Latinos have undergone an eventful evolution both behind the scenes and on the screen in American film. The participation of Latinos in American film is increasingly important to film scholarship, as the Latino population in the United States continues to grow rapidly. Latinos currently are the largest nonwhite group in the United States, comprising an estimated 13.7 percent of the population in 2003, according to the US Census Bureau.

LATINOS AND HOLLYWOOD FILM

Historically, Latinos have seldom been the protagonists of Hollywood film stories, and their characters typically have been marginal and underdeveloped when they do appear. The use of stereotypes has been a major facet of Latino film representation, particularly in the era of classical Hollywood. In past decades, Latino characters often were presented as especially sexual, childlike, or aggressive. Although some films exhibited more positive or complex imagery of Latinos, the overall history is not fully known because scholarship in this area is relatively new. Prominent scholars of Latino film representation include Chon Noriega, Charles Ramírez Berg, Ana M. López, Clara Rodríguez, and Rosa Linda Fregoso.

The early negative stereotyping of Latinos in film has a direct relationship to the history of Latinos, and specifically Mexican Americans, in the United States. Mexicans and, later, Mexican Americans were often seen as impediments to the move westward by European settlers in the 1800s; notions of "Manifest Destiny" circulated in frontier literature, and other artifacts of popular culture tended to pose Mexican Americans as inferior in intelligence and integrity and thus unworthy of the rights of citizenship. Early films merely rearticulated these "American" stereotypes in their imagery of Mexican Americans and Mexicans. Films of later decades extended such stereotypes to Central and South Americans.

In the first few decades after the birth of American film in the late 1890s, a few Latinos in fact were involved in filmmaking or appeared as actors in films. These individuals were all from economically privileged backgrounds and had predominantly Spanish ancestry, however. In this time period there was no centralized film industry; rather, filmmaking consisted of entrepreneurs scattered around the country making silent motion pictures. A few Americans of Latino descent who made early silent films in this capacity included the actresses Myrtle Gonzalez (1891–1918) and Beatriz Michelena (1890–1942), who also produced the adventure films she starred in. As a small number of film production companies rose to dominate the industry in the 1910s and 1920s, Latinos working behind the scenes in film production virtually disappeared, however. They did not reappear in substantial numbers until the 1970s.

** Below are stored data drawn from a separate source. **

Lemma split_at_join n s : (split_at n s).1 +:+ (split_at n s).2 = s.
Proof.
  revert s. induction n as [|n IH]; intros s; [done |].
  destruct s as [|c s]; [done |]. cbn [split_at]. specialize (IH s).
  destruct (split_at n s) as [a b]. cbn in *. by rewrite IH.
Qed.

Section message_theorems.
Context (sha256 : string → string).

(** Control messages round trip: what a client encodes - any command, and for
    [start] the operation request with it - is what the coordinator decodes, for
    every lifecycle, planning, route and retry form of the request. *)
Theorem message_decode_encode m text :
  (∀ r, m.(message_operation) = Some r → request_typed r) →
  message_encode sha256 m = Ok text → message_decode sha256 text = Ok m.
Proof.
  intros Ht He. unfold message_encode in He.
  apply bind_ok_inv in He as ([] & Hv & He). apply bind_ok_inv in He as (c & Hc & He).
  apply bind_ok_inv in He as (t & Hop & He). apply bind_ok_inv in He as ([] & Hlen & He).
  apply fail_if_ok_inv in Hlen. apply ret_ok_inv in He as <-.
  unfold message_decode. rewrite Hlen. cbn [orb].
  destruct (message_operation m) as [r |] eqn:Er.
  - apply bind_ok_inv in Hop as (o & Ho & Hop). apply ret_ok_inv in Hop as <-.
    destruct (message_text_encoded _ _ _ Ho) as [full Hf].
    destruct (encode_nonempty _ _ _ _ Hf) as [Hne Hnl].
    assert (Hvr : request_validate r = Ok tt).
    { unfold message_validate in Hv. apply bind_ok_inv in Hv as ([] & _ & Hv).
      rewrite Er in Hv. destruct (command (control m)); try discriminate.
      apply bind_ok_inv in Hv as ([] & Hv & _). exact Hv. }
    rewrite (ends_with_char_append_r _ _ _ Hnl). cbn [negb fail_if mbind result_bind].
    rewrite (control_end _ _ _ Hc). cbn [ok_or mbind result_bind].
    rewrite split_at_append, (control_roundtrip _ _ Hc). cbn [mbind result_bind].
    rewrite Hne, (decode_encode_any _ _ _ _ (Ht r eq_refl) Hf). cbn [mbind result_bind mret result_ret].
    replace (Build_ControlMessage _ _) with m by (destruct m; cbn in *; by subst).
    rewrite Hv. cbn [mbind result_bind]. by rewrite wire_matches_encoded.
  - apply ret_ok_inv in Hop as <-. rewrite (control_ends _ _ Hc).
    cbn [negb fail_if mbind result_bind].
    pose proof (control_end _ _ "" Hc) as Hend. rewrite append_nil_r in Hend. rewrite Hend.
    cbn [ok_or mbind result_bind].
    pose proof (split_at_append c "") as Hsplit. rewrite append_nil_r in Hsplit. rewrite Hsplit.
    rewrite (control_roundtrip _ _ Hc). cbn [String.eqb mbind result_bind mret result_ret].
    replace (Build_ControlMessage _ _) with m by (destruct m; cbn in *; by subst).
    by rewrite Hv.
Qed.

(** Control messages are canonical: a text the coordinator accepts is valid, only
    [start] carries an operation, whose job identity is the control record's own,
    and the text is byte for byte the one [ControlMessage::encode] writes for it.
    In particular an operation record of another schema, even one that decodes to
    the same request, is refused. *)
Theorem message_decode_canonical text m :
  message_decode sha256 text = Ok m →
  message_validate m = Ok tt ∧ message_encode sha256 m = Ok text.
Proof.
  unfold message_decode. intros H. apply bind_ok_inv in H as ([] & Hb & H).
  apply fail_if_ok_inv, orb_false_iff in Hb as [Hlen _].
  apply bind_ok_inv in H as (n & _ & H).
  pose proof (split_at_join n text) as Hjoin. destruct (split_at n text) as [a b].
  cbn [fst snd] in Hjoin. apply bind_ok_inv in H as (c & Hc & H).
  apply bind_ok_inv in H as (o & Ho & H). apply bind_ok_inv in H as ([] & Hv & H).
  apply bind_ok_inv in H as ([] & Hw & H). apply ret_ok_inv in H as <-.
  split; [done |]. unfold message_encode. rewrite Hv. cbn [mbind result_bind control].
  rewrite (control_decode_sound _ _ Hc). cbn [mbind result_bind message_operation].
  destruct (String.eqb_spec b "") as [-> | Hb].
  - apply ret_ok_inv in Ho as <-. rewrite append_nil_r in Hjoin. subst a.
    cbn [mbind result_bind mret result_ret]. by rewrite Hlen.
  - apply bind_ok_inv in Ho as (r & Hr & Ho). apply ret_ok_inv in Ho as <-.
    apply bind_ok_inv in Hw as (matches & Hw & Hm). apply fail_if_ok_inv, negb_false_iff in Hm.
    subst matches. rewrite (wire_matches_canonical _ _ _ Hr Hw).
    cbn [mbind result_bind mret result_ret]. rewrite Hjoin. by rewrite Hlen.
Qed.
End message_theorems.

(** ** Witnesses *)

Module MessageSample.
Definition start : ControlRequest := {|
  request_id := RequestSample.repeat_char 32 "c"; command := Start;
  ctl_job_id := Some RequestSample.id.(job_id);
  ctl_job_token := Some RequestSample.id.(job_token) |}.
Definition message : ControlMessage :=
  {| control := start; message_operation := Some RequestSample.request |}.
Definition text : string :=
  match message_encode RequestSample.digest message with Ok s => s | Err _ => "" end.
End MessageSample.

Lemma message_decode_encode_witness :
  message_decode RequestSample.digest MessageSample.text = Ok MessageSample.message.
Proof.
  apply message_decode_encode; [| by vm_compute].
  intros r [= <-]. apply sample_request_typed.
Defined.

Lemma message_decode_canonical_witness :
  message_encode RequestSample.digest MessageSample.message = Ok MessageSample.text.
Proof. apply message_decode_canonical. by vm_compute. Defined.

The earliest Latino characters appeared in silent westerns; they often played the villainous "greaser" opposing the white hero. Films that capitalized on this storyline included Tony the Greaser (1911) and The Greaser's Revenge (1914). The term "greaser," which was in popular usage at the time, was then used to describe Mexican bandits and other lazy, untrustworthy Mexican characters. Such representations began the Hollywood pattern of establishing Latino characters as "others" in contrast to whites. These images were not exported to Latin-American countries without protest, however. Complaints and a boycott of Hollywood films by the Mexican government in the early 1920s eventually led film producers to take care to disassociate negative Latino characters from identification with any particular country, leading to pan-Latino representations that typically still were denigrating.

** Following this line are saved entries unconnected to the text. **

(* ===== verification/JobJournal.v ===== *)
(** * The job journal: the durable life cycle of one calibration job

    Models [operations/state.rs] and [JobJournal] of [operations/journal.rs]:
    the journal a coordinator keeps for every job, its validity, and each method
    that changes it. The methods assign fields before their last check, so an
    error can leave a partly updated journal behind; the model keeps that: a
    method is a state computation whose state survives an error. *)

From S2P Require Import Prelude RustStr SchedRecord PercentRecord Vocabulary RustNet CapturePolicy OperationRequest.
Local Open Scope string_scope.

(** ** [operations/state.rs] *)

Definition transition_allowed (from to : OperationState) : bool :=
  match from, to with
  | Queued, (Starting | Cancelling | Failed | Cancelled) => true
  | Starting, (Running | Cancelling | Recovering | Failed | Cancelled) => true
  | Running, (Cancelling | Recovering | ReviewReady | Completed | Failed | Cancelled) => true
  | Cancelling, (Recovering | Failed | Cancelled) => true
  | Recovering, (ReviewReady | Completed | Failed | Cancelled) => true
  | _, _ => false
  end.

(** The [Debug] name of a state, for the error text. *)
Definition state_debug (s : OperationState) : string :=
  match s with
  | Queued => "Queued" | Starting => "Starting" | Running => "Running"
  | Cancelling => "Cancelling" | Recovering => "Recovering" | ReviewReady => "ReviewReady"
  | Completed => "Completed" | Failed => "Failed" | Cancelled => "Cancelled"
  end.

In the mid-1920s there was a boom in opportunity experienced by a few, light-skinned Latino actors and actresses. Inspired by the immense popularity of the Italian actor Rudolph Valentino (1895–1926), the original "Latin Lover," film producers provided opportunities to a few Latinos, including Mexican-born Ramon Novarro (1899–1968), Dolores Del Rio (1905–1983), Gilbert Roland (1905–1994), and Lupe Velez (1908–1944). These actors and actresses were cast in major roles, often as passionate, sensuous Latin Lover types, and became international stars in silent films of the mid- to late 1920s. The Latin Lover image capitalized on notions that Latinos were innately passionate and sexual, particularly in comparison with their Anglo-Saxon counterparts, with this sensuality at times paired with more negative traits of aggression or sadomasochism. These often were actually not Latino roles, moreover, but in fact characters of other ethnicities and nationalities. Latino film characters still were typical villains or servants in this era.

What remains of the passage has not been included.